→ **Input data**
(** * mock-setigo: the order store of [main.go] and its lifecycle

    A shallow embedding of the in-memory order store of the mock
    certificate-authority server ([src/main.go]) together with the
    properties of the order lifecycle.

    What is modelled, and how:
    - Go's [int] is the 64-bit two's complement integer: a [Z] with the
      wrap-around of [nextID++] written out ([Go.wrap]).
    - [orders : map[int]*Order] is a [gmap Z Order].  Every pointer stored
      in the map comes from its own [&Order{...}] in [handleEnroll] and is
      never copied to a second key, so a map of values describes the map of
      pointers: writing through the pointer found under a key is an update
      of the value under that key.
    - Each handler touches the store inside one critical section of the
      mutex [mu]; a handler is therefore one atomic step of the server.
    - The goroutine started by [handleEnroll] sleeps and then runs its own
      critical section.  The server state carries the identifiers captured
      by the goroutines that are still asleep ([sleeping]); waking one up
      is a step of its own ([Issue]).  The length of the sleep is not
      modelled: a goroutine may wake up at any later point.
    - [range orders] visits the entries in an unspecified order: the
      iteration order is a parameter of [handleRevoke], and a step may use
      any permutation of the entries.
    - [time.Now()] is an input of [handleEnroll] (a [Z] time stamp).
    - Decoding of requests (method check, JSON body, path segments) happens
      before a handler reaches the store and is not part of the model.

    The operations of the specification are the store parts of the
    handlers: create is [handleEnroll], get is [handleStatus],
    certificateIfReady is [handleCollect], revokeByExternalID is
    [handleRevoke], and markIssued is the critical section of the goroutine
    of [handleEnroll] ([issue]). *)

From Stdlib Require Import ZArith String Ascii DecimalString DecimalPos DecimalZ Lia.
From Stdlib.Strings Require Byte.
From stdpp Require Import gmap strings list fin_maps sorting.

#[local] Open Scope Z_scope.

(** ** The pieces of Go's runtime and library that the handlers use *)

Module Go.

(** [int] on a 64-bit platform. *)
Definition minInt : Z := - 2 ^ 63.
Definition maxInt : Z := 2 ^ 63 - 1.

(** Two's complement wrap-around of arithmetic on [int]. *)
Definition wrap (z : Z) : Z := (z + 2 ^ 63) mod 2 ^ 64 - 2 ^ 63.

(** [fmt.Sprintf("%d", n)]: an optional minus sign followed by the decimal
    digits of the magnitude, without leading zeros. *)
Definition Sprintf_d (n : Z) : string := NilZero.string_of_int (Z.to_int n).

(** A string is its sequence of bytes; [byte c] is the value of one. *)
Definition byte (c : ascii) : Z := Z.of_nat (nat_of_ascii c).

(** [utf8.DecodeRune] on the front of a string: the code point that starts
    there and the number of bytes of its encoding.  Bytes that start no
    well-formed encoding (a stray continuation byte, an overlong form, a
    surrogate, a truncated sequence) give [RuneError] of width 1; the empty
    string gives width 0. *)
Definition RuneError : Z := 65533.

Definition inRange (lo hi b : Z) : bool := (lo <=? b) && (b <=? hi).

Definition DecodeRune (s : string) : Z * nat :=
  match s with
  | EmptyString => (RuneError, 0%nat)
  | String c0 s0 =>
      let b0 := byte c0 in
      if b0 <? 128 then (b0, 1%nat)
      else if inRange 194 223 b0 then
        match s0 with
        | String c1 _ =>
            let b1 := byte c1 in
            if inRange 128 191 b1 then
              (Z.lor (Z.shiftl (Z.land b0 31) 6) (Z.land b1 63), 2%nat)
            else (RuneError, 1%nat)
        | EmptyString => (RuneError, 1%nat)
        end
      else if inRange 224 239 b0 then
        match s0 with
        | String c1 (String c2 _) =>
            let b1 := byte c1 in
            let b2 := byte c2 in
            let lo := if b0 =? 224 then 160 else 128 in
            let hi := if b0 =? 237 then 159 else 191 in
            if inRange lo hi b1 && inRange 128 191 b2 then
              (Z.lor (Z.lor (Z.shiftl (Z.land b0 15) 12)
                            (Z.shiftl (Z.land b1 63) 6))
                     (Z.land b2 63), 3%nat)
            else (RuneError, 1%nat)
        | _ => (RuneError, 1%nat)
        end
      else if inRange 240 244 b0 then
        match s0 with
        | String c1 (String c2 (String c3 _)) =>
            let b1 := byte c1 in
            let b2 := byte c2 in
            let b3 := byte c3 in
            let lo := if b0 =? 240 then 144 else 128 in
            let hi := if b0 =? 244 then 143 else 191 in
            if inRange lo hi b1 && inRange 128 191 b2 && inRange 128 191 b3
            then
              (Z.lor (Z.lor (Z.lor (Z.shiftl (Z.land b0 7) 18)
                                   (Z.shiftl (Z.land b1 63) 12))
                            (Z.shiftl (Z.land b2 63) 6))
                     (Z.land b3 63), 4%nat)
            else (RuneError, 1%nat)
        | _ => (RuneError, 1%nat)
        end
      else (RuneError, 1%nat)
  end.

* * *

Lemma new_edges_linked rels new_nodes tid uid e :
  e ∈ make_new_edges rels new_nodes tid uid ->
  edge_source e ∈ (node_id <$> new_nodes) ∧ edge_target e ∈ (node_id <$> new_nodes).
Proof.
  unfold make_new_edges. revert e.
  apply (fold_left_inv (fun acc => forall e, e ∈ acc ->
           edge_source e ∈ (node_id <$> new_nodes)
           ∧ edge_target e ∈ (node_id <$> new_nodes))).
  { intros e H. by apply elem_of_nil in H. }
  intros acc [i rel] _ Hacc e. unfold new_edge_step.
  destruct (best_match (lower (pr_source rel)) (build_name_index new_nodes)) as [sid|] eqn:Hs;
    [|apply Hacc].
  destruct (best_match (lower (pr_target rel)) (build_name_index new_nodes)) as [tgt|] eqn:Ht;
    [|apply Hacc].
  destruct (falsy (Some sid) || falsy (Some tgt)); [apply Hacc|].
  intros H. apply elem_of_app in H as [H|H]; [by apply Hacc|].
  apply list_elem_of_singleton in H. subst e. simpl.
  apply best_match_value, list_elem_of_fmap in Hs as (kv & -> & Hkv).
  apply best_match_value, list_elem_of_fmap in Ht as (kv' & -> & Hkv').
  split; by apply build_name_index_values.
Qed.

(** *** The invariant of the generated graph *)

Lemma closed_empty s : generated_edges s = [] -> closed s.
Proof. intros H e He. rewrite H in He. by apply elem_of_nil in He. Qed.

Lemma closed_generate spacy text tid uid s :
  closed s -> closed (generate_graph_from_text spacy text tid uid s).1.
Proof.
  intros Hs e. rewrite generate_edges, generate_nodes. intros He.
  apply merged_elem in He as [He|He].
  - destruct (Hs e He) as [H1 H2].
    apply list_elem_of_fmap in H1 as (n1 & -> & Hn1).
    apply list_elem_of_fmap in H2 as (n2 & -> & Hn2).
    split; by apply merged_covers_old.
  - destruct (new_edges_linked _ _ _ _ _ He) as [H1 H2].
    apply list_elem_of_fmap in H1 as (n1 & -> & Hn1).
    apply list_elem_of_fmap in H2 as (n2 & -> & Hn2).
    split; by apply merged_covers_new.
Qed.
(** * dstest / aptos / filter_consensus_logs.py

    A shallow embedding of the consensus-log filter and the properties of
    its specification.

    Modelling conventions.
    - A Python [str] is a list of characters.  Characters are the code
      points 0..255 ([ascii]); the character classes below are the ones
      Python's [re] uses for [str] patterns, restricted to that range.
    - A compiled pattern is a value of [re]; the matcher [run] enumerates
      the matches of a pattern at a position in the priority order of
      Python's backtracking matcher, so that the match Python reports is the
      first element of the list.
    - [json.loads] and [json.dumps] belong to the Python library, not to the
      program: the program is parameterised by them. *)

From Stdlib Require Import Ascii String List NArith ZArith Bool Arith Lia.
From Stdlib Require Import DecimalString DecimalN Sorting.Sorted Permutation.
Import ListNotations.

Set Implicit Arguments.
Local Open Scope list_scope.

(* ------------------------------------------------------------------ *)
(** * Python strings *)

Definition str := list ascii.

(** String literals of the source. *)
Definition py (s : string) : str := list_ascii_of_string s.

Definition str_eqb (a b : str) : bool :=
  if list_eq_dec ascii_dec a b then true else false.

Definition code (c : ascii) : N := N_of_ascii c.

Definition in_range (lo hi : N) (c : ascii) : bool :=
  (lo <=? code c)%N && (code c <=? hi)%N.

→ **Your instructions**
Taking the entries above, write out exactly the lines starting with the line containing "A shallow embedding of the in-memory" and going on through the line containing "- [orders : map[int]*Order]", both included, and nothing else.

→ **Exercise answer**
    A shallow embedding of the in-memory order store of the mock
    certificate-authority server ([src/main.go]) together with the
    properties of the order lifecycle.

    What is modelled, and how:
    - Go's [int] is the 64-bit two's complement integer: a [Z] with the
      wrap-around of [nextID++] written out ([Go.wrap]).
    - [orders : map[int]*Order] is a [gmap Z Order].  Every pointer stored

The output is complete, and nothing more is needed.